---------- Extracted information ----------

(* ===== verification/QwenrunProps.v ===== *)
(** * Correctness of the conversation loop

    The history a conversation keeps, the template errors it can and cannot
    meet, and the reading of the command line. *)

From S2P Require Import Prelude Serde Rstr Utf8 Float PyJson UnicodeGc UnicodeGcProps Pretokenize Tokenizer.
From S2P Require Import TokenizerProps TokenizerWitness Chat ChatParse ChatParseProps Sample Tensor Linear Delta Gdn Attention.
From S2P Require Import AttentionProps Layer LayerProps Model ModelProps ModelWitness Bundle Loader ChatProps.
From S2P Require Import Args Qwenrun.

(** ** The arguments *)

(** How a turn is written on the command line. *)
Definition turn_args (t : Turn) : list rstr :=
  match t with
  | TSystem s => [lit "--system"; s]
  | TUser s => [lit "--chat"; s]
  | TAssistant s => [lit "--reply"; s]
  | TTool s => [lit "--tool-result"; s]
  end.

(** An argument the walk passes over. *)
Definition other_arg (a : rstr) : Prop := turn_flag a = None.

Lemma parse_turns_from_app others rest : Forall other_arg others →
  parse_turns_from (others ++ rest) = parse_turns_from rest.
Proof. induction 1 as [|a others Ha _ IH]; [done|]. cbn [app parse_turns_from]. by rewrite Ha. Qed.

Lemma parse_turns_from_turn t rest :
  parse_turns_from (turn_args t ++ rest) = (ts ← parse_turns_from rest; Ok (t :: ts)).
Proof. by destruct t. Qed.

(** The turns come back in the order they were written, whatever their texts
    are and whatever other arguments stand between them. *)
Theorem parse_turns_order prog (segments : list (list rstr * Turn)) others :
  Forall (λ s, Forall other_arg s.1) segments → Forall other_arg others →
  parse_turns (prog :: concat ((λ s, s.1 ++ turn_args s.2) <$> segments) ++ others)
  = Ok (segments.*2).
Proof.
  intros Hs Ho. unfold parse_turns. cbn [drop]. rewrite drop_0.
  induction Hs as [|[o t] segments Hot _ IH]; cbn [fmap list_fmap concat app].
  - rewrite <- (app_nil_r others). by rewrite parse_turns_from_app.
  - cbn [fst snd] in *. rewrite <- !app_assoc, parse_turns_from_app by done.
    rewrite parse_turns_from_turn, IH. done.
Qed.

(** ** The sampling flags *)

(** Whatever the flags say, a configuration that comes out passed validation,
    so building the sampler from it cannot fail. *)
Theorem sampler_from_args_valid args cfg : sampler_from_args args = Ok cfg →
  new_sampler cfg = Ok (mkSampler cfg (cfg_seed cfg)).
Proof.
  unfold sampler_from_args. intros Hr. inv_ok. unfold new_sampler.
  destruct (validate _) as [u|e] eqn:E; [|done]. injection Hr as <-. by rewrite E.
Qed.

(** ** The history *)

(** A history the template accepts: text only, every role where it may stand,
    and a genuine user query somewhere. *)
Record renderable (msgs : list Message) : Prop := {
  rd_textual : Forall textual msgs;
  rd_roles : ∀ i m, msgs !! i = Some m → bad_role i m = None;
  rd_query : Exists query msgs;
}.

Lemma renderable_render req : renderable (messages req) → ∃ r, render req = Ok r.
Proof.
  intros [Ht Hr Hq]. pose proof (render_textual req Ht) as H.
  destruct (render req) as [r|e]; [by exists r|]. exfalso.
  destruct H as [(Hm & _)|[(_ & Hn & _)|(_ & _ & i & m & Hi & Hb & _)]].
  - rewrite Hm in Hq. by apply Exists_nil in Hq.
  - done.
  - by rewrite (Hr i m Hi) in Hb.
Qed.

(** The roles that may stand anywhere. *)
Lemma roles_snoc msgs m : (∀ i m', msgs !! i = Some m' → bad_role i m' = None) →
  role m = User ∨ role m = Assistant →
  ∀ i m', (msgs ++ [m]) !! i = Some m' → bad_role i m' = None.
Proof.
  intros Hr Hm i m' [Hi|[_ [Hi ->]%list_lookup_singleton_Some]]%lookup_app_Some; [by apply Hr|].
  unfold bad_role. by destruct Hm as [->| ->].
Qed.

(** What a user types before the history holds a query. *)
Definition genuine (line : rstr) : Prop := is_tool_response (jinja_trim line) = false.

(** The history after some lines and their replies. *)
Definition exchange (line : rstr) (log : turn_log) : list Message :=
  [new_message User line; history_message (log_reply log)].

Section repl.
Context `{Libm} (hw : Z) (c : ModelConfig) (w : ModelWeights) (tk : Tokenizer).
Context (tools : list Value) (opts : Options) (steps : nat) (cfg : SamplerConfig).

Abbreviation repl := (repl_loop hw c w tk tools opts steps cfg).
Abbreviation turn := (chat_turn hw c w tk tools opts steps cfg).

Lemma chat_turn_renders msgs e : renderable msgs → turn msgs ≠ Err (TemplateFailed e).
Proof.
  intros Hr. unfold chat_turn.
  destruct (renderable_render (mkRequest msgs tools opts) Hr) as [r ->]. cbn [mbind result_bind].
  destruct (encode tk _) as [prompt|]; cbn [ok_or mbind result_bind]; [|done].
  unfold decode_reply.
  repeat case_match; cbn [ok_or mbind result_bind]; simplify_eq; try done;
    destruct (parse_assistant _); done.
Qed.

----------

▶ _Work item_
Return the listing exactly as it was given to you, with every line intact.

▶ _Response to this exercise_
(* ===== verification/QwenrunProps.v ===== *)
(** * Correctness of the conversation loop

    The history a conversation keeps, the template errors it can and cannot
    meet, and the reading of the command line. *)

From S2P Require Import Prelude Serde Rstr Utf8 Float PyJson UnicodeGc UnicodeGcProps Pretokenize Tokenizer.
From S2P Require Import TokenizerProps TokenizerWitness Chat ChatParse ChatParseProps Sample Tensor Linear Delta Gdn Attention.
From S2P Require Import AttentionProps Layer LayerProps Model ModelProps ModelWitness Bundle Loader ChatProps.
From S2P Require Import Args Qwenrun.

(** ** The arguments *)

(** How a turn is written on the command line. *)
Definition turn_args (t : Turn) : list rstr :=
  match t with
  | TSystem s => [lit "--system"; s]
  | TUser s => [lit "--chat"; s]
  | TAssistant s => [lit "--reply"; s]
  | TTool s => [lit "--tool-result"; s]
  end.

(** An argument the walk passes over. *)
Definition other_arg (a : rstr) : Prop := turn_flag a = None.

Lemma parse_turns_from_app others rest : Forall other_arg others →
  parse_turns_from (others ++ rest) = parse_turns_from rest.
Proof. induction 1 as [|a others Ha _ IH]; [done|]. cbn [app parse_turns_from]. by rewrite Ha. Qed.

Lemma parse_turns_from_turn t rest :
  parse_turns_from (turn_args t ++ rest) = (ts ← parse_turns_from rest; Ok (t :: ts)).
Proof. by destruct t. Qed.

(** The turns come back in the order they were written, whatever their texts
    are and whatever other arguments stand between them. *)
Theorem parse_turns_order prog (segments : list (list rstr * Turn)) others :
  Forall (λ s, Forall other_arg s.1) segments → Forall other_arg others →
  parse_turns (prog :: concat ((λ s, s.1 ++ turn_args s.2) <$> segments) ++ others)
  = Ok (segments.*2).
Proof.
  intros Hs Ho. unfold parse_turns. cbn [drop]. rewrite drop_0.
  induction Hs as [|[o t] segments Hot _ IH]; cbn [fmap list_fmap concat app].
  - rewrite <- (app_nil_r others). by rewrite parse_turns_from_app.
  - cbn [fst snd] in *. rewrite <- !app_assoc, parse_turns_from_app by done.
    rewrite parse_turns_from_turn, IH. done.
Qed.

(** ** The sampling flags *)

(** Whatever the flags say, a configuration that comes out passed validation,
    so building the sampler from it cannot fail. *)
Theorem sampler_from_args_valid args cfg : sampler_from_args args = Ok cfg →
  new_sampler cfg = Ok (mkSampler cfg (cfg_seed cfg)).
Proof.
  unfold sampler_from_args. intros Hr. inv_ok. unfold new_sampler.
  destruct (validate _) as [u|e] eqn:E; [|done]. injection Hr as <-. by rewrite E.
Qed.

(** ** The history *)

(** A history the template accepts: text only, every role where it may stand,
    and a genuine user query somewhere. *)
Record renderable (msgs : list Message) : Prop := {
  rd_textual : Forall textual msgs;
  rd_roles : ∀ i m, msgs !! i = Some m → bad_role i m = None;
  rd_query : Exists query msgs;
}.

Lemma renderable_render req : renderable (messages req) → ∃ r, render req = Ok r.
Proof.
  intros [Ht Hr Hq]. pose proof (render_textual req Ht) as H.
  destruct (render req) as [r|e]; [by exists r|]. exfalso.
  destruct H as [(Hm & _)|[(_ & Hn & _)|(_ & _ & i & m & Hi & Hb & _)]].
  - rewrite Hm in Hq. by apply Exists_nil in Hq.
  - done.
  - by rewrite (Hr i m Hi) in Hb.
Qed.

(** The roles that may stand anywhere. *)
Lemma roles_snoc msgs m : (∀ i m', msgs !! i = Some m' → bad_role i m' = None) →
  role m = User ∨ role m = Assistant →
  ∀ i m', (msgs ++ [m]) !! i = Some m' → bad_role i m' = None.
Proof.
  intros Hr Hm i m' [Hi|[_ [Hi ->]%list_lookup_singleton_Some]]%lookup_app_Some; [by apply Hr|].
  unfold bad_role. by destruct Hm as [->| ->].
Qed.

(** What a user types before the history holds a query. *)
Definition genuine (line : rstr) : Prop := is_tool_response (jinja_trim line) = false.

(** The history after some lines and their replies. *)
Definition exchange (line : rstr) (log : turn_log) : list Message :=
  [new_message User line; history_message (log_reply log)].

Section repl.
Context `{Libm} (hw : Z) (c : ModelConfig) (w : ModelWeights) (tk : Tokenizer).
Context (tools : list Value) (opts : Options) (steps : nat) (cfg : SamplerConfig).

Abbreviation repl := (repl_loop hw c w tk tools opts steps cfg).
Abbreviation turn := (chat_turn hw c w tk tools opts steps cfg).

Lemma chat_turn_renders msgs e : renderable msgs → turn msgs ≠ Err (TemplateFailed e).
Proof.
  intros Hr. unfold chat_turn.
  destruct (renderable_render (mkRequest msgs tools opts) Hr) as [r ->]. cbn [mbind result_bind].
  destruct (encode tk _) as [prompt|]; cbn [ok_or mbind result_bind]; [|done].
  unfold decode_reply.
  repeat case_match; cbn [ok_or mbind result_bind]; simplify_eq; try done;
    destruct (parse_assistant _); done.
Qed.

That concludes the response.